(* ===== verification/Diff.v ===== *)
(** Compact packet diffs: [changetracker/diff.go].

    A [DiffMethod] computes a diff of two payloads and applies one.  Its promise
    to the tracker is the class [Decodes]: what one method encodes another
    decodes.  [ByteMaskDiff] and [FieldToleranceDiff] are shown to keep it. *)

From Stdlib Require Import SpecFloat Ascii.
From S2P Require Import Prelude.

(** [Diff] returns the significance and the encoding (Go's nil is the empty
    list); both are [None] where the Go code panics on an index. *)
Record DiffMethod := mkDiffMethod {
  Diff : list Z -> list Z -> option (bool * list Z);
  Apply : list Z -> list Z -> option (list Z)
}.

(** The longest payload whose mask length fits the 16-bit length field. *)
Definition max_payload : Z := 8 * 65535.

(** What the tracker needs of an encoder and the replayer of a decoder: every
    significant diff of two equally long payloads can be applied. *)
Class Decodes (enc dec : DiffMethod) : Prop :=
  decodes : forall prev curr d,
    length prev = length curr -> Z.of_nat (length prev) <= max_payload ->
    Diff enc prev curr = Some (true, d) -> Apply dec prev d = Some curr.
(* ===== verification/RequestRules.v ===== *)
(** The request-rule engine: [requestrules/requestrules.go].

    Rules say which data to keep available from which devices; the engine tracks
    per (rule, device, want) when it last asked and last received, and emits
    requests.  The clock reading of each operation is an argument [now]. *)

From Stdlib Require Import Ascii.
From S2P Require Import Prelude.

(** * Strings: [EqualFold] and [ToLower] on ASCII *)

Definition lower (c : ascii) : ascii :=
  let z := Z_of_ascii c in if (65 <=? z) && (z <=? 90) then ascii_of_Z (z + 32) else c.
Fixpoint ToLower (s : string) : string :=
  match s with EmptyString => EmptyString | String c s => String (lower c) (ToLower s) end.
Definition EqualFold (a b : string) : bool := bool_decide (ToLower a = ToLower b).

(** [strings.CutSuffix(s, "*")]. *)
Fixpoint CutStar (s : string) : option string :=
  match s with
  | EmptyString => None
  | String c EmptyString => if bool_decide (c = "*"%char) then Some EmptyString else None
  | String c s => String c <$> CutStar s
  end.

(** * Data *)

Record DeviceView := mkDeviceView {
  dvw_Bus : string;
  dvw_Source : Z;
  dvw_NAMEHex : string;
  dvw_Manufacturer : string;
  dvw_ManufacturerCode : Z;
  dvw_DeviceClass : Z;
  dvw_DeviceFunction : Z;
  dvw_DeviceInstance : Z;
  dvw_ModelID : string;
  dvw_ProductCode : Z
}.

Record Match := mkMatch {
  m_Manufacturer : string;
  m_ManufacturerCode : Z;
  m_ModelID : string;
  m_DeviceClass : option Z;
  m_DeviceFunction : option Z;
  m_Name : string;
  m_Source : option Z;
  m_Bus : string
}.

Definition globMatch (pattern s : string) : bool :=
  match CutStar pattern with
  | Some p => String.prefix (ToLower p) (ToLower s)
  | None => EqualFold pattern s
  end.
(** [f] was the last frame put into the slot of [s], under the number [s]. *)
Definition last_in_slot (k s : Z) (f : Z -> ringEntry) (ps : list put) : Prop :=
  exists l1 l2, ps = l1 ++ (s, f) :: l2 /\ forall p, p ∈ l2 -> p.1 mod 2 ^ k <> s mod 2 ^ k.

Record replica_inv (k : Z) (ps : list put) (r : Ring) : Prop := {
  ri_sized : ring_sized k r;
  ri_range : 1 <= tail r <= head r;
  ri_bound : head r < 2 ^ 64;
  ri_slot : forall i e, 0 <= i < 2 ^ k -> ring r !! Z.to_nat i = Some e ->
    e = zero_entry \/ exists s f, s mod 2 ^ k = i /\ last_in_slot k s f ps /\ e = f s /\ re_Seq e = s;
  ri_last : forall s f, last_in_slot k s f ps -> ring r !! Z.to_nat (s mod 2 ^ k) = Some (f s)
}.

Lemma last_in_slot_snoc k s f ps p :
  last_in_slot k s f (ps ++ [p]) <->
  (p = (s, f)) \/ (last_in_slot k s f ps /\ p.1 mod 2 ^ k <> s mod 2 ^ k).
Proof.
  split.
  - intros (l1 & l2 & H & Hl). destruct l2 as [|q l2 _] using rev_ind.
    + apply app_inj_tail in H as [_ ->]. by left.
    + right. rewrite app_comm_cons, app_assoc in H. apply app_inj_tail in H as [-> ->]. split.
      * exists l1, l2. split; [done|]. intros p' Hp'. apply Hl. set_solver.
      * apply Hl. set_solver.
  - intros [->|[(l1 & l2 & -> & Hl) Hp]].
    + exists ps, []. split; [done|]. intros q Hq. now apply not_elem_of_nil in Hq.
    + exists l1, (l2 ++ [p]). split; [now rewrite <- app_assoc|]. set_solver.
Qed.

Lemma ring_put_inv k ps r seq f :
  replica_inv k ps r -> 0 <= seq -> seq + 1 < 2 ^ 64 -> carries_seq f ->
  replica_inv k (ps ++ [(seq, f)]) (ring_put seq f r).
Proof.
  intros [Hs Ht Hb Hsl Hla] H0 Hseq Hf. pose proof Hs as (Hk & Hm & Hl). pose proof (pow_lt_64 k Hk).
  destruct (ring_slot k r seq Hs) as [Hidx Hlt]. unfold ring_put. rewrite Hidx, (wrap_small 64 (seq + 1)) by lia.
  set (r1 := mkRing _ _ _ _). destruct (advance_tail_lookup r1) as (Er & Eh & Em).
  assert (Hh1 : head r <= head r1 < 2 ^ 64) by (cbn; destruct (Z.ltb_spec (head r) (seq + 1)); lia).
  assert (Et : tail (advance_tail r1) = Z.max (tail r) (head r1 - 2 ^ k)).
  { apply (advance_tail_max k r1); [exact Hk|exact Hm|change (0 <= tail r <= head r1); lia|apply Hh1]. }
  assert (Hpos : 0 <= seq mod 2 ^ k < 2 ^ k) by (apply Z.mod_pos_bound; lia).
  constructor; rewrite ?Er, ?Eh, ?Et.
  - split; [done|]. rewrite Em, Er. cbn [r1 ring ringMask]. now rewrite length_insert.
  - change (tail r1) with (tail r) in *. lia.
  - lia.
  - intros i e Hi. cbn [r1 ring]. intros [(Heq & <- & _)|[Hne He]]%list_lookup_insert_Some.
    + right. exists seq, f. split; [lia|]. split; [apply last_in_slot_snoc; by left|]. split; [done|apply Hf].
    + destruct (Hsl i e Hi He) as [->|(s & g & Hsi & Hg & He' & Hq)]; [by left|]. right. exists s, g.
      split; [done|]. split; [|done]. apply last_in_slot_snoc. right. split; [done|]. cbn. subst i.
      intros Hx. apply Hne. now rewrite Hx.
  - intros s g. cbn [r1 ring]. rewrite last_in_slot_snoc. cbn. intros [[= -> ->]|[Hg Hne]].
    + now apply list_lookup_insert_eq.
    + rewrite list_lookup_insert_ne; [now apply Hla|]. intros Heq. apply Hne.
      apply Z2Nat.inj in Heq; [done|lia|]. apply Z.mod_pos_bound. lia.
Qed.

Definition put_ok (p : put) : Prop := 0 <= p.1 /\ p.1 + 1 < 2 ^ 64 /\ carries_seq p.2.

Lemma put_all_inv k ps : forall ps0 r,
  replica_inv k ps0 r -> Forall put_ok ps -> replica_inv k (ps0 ++ ps) (put_all r ps).
Proof.
  induction ps as [|p ps IH]; intros ps0 r Hi Hp; cbn [put_all foldl]; [now rewrite app_nil_r|].
  apply Forall_cons in Hp as [(H1 & H2 & H3) Hp].
  replace (ps0 ++ p :: ps) with ((ps0 ++ [p]) ++ ps) by now rewrite <- app_assoc.
  apply IH; [|done]. destruct p. now apply ring_put_inv.
Qed.

Lemma new_ring_replica size h0 r k :
  new_ring size h0 = Some r -> 0 <= k < 63 -> (if size =? 0 then 65536 else size) = 2 ^ k -> h0 < 2 ^ 64 ->
  replica_inv k [] r.
Proof.
  intros Hr Hk Hs Hh. pose proof (new_ring_log size h0 r k Hr Hk Hs Hh) as [Hsz Hb Hbd Hhd Htl _ _].
  pose proof (pow_lt_64 k Hk). constructor; [done|lia|done| |].
  - intros i e _ He. left. unfold new_ring in Hr. destruct (negb _); [done|]. injection Hr as <-.
    cbn [ring] in He. now apply lookup_replicate in He as [-> _].
  - intros s f (l1 & l2 & H' & _). now destruct l1.
Qed.

(** A replica ring fed with frames at arbitrary sequence numbers: reading
    number [s] succeeds exactly when [s] lies between tail and head and the last
    frame put into its slot was put under [s], and then gives that frame.  It never
    returns a frame of another number or an older frame of the same number. *)
Theorem replica_read size h0 r k ps s e :
  new_ring size h0 = Some r -> 0 <= k < 63 -> (if size =? 0 then 65536 else size) = 2 ^ k -> h0 < 2 ^ 64 ->
  Forall put_ok ps ->
  readEntry s (put_all r ps) = Some e <->
  tail (put_all r ps) <= s < head (put_all r ps) /\ exists f, last_in_slot k s f ps /\ e = f s.
Proof.
  intros Hr Hk Hs Hh Hp.
  pose proof (put_all_inv k ps [] r (new_ring_replica size h0 r k Hr Hk Hs Hh) Hp) as [Hsz Ht Hb Hsl Hla].
  cbn [app] in *. set (r' := put_all r ps) in *. clearbody r'. unfold readEntry.
  rewrite (proj1 (ring_slot k r' s Hsz)).
  assert (Hpos : 0 <= s mod 2 ^ k < 2 ^ k) by (apply Z.mod_pos_bound; lia). split.
  - destruct (Z.ltb_spec s (tail r')); [done|]. destruct (Z.leb_spec (head r') s); [done|]. cbn [orb].
    destruct (ring r' !! Z.to_nat (s mod 2 ^ k)) as [e'|] eqn:E; [|done].
    destruct (Z.eqb_spec (re_Seq e') s) as [Hq|]; [|done]. intros [= <-]. split; [lia|].
    destruct (Hsl _ _ Hpos E) as [->|(s' & f & Hm & Hf & -> & Hq')]; [cbn in Hq; lia|].
    rewrite Hq' in Hq. subst s'. eauto.
  - intros [Hr' (f & Hf & ->)]. destruct (Z.ltb_spec s (tail r')); [lia|].
    destruct (Z.leb_spec (head r') s); [lia|]. cbn [orb]. rewrite (Hla s f Hf).
    destruct Hf as (l1 & l2 & -> & _). apply Forall_app in Hp as [_ Hp].
    apply Forall_cons in Hp as [(_ & _ & Hc) _]. cbn in Hc. now rewrite (Hc s), Z.eqb_refl.
Qed.

(** * Concrete rings *)

Definition demo_entry (src : Z) (seq : Z) : ringEntry :=
  mkRingEntry seq (1000 + seq) (mkCANHeader 2 127250 src 255) "can0" [src]
    (mkFrameJSON seq (1000 + seq) "can0" 2 127250 src 255 (hex_encode [src])).

Lemma demo_entry_seq src : carries_seq (demo_entry src).
Proof. done. Qed.

Definition ring4 : Ring := Eval vm_compute in default (mkRing [] 0 0 0) (new_ring 4 0).

Lemma ring_keeps_last_witness :
  let fs := map demo_entry [10; 11; 12; 13; 14; 15] in
  new_ring 4 0 = Some ring4 /\
  head (append_all ring4 fs) = 7 /\
  readEntry 3 (append_all ring4 fs) = Some (demo_entry 12 3) /\ readEntry 2 (append_all ring4 fs) = None.
Proof.
  intros fs. split; [reflexivity|].
  assert (Hc : Forall carries_seq fs) by (apply Forall_forall; intros f (z & -> & _)%list_elem_of_fmap; done).
  assert (Hb : head ring4 + Z.of_nat (length fs) < 2 ^ 64) by (cbn; lia).
  destruct (ring_keeps_last 4 0 ring4 2 fs 3 eq_refl ltac:(lia) eq_refl Hc Hb) as [H1 H2].
  destruct (ring_keeps_last 4 0 ring4 2 fs 2 eq_refl ltac:(lia) eq_refl Hc Hb) as [_ H3].
  split; [exact H1|]. split; [exact H2|exact H3].
Defined.

Lemma replica_read_witness :
  let ps := [(5, demo_entry 1); (9, demo_entry 2); (7, demo_entry 3)] in
  readEntry 7 (put_all ring4 ps) = Some (demo_entry 3 7) <->
  tail (put_all ring4 ps) <= 7 < head (put_all ring4 ps) /\ exists f, last_in_slot 2 7 f ps /\ demo_entry 3 7 = f 7.
Proof.
  intros ps. apply (replica_read 4 0 ring4 2 ps 7); [reflexivity|lia|reflexivity|lia|].
  repeat (apply Forall_cons; split; [unfold put_ok; cbn; split; [lia|split; [lia|done]]|]). by apply Forall_nil.
Defined.

(** A synthesized device frame carries sequence number 0; in a replica it takes
    slot 0, and the frame of number 4 that was there can no longer be read. *)
Example seq_zero_overwrites :
  let ps := [(3, demo_entry 1); (4, demo_entry 2); (5, demo_entry 3)] in
  readEntry 4 (put_all ring4 ps) = Some (demo_entry 2 4) /\
  readEntry 4 (put_all ring4 (ps ++ [(0, demo_entry 9)])) = None.
Proof. split; vm_compute; reflexivity. Qed.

*-*-*

> **Work required**
Quote only the stretch of lines that starts the data above and ends with the line containing "(** [Diff] returns", both included.

> **Written reply**
(* ===== verification/Diff.v ===== *)
(** Compact packet diffs: [changetracker/diff.go].

    A [DiffMethod] computes a diff of two payloads and applies one.  Its promise
    to the tracker is the class [Decodes]: what one method encodes another
    decodes.  [ByteMaskDiff] and [FieldToleranceDiff] are shown to keep it. *)

From Stdlib Require Import SpecFloat Ascii.
From S2P Require Import Prelude.

(** [Diff] returns the significance and the encoding (Go's nil is the empty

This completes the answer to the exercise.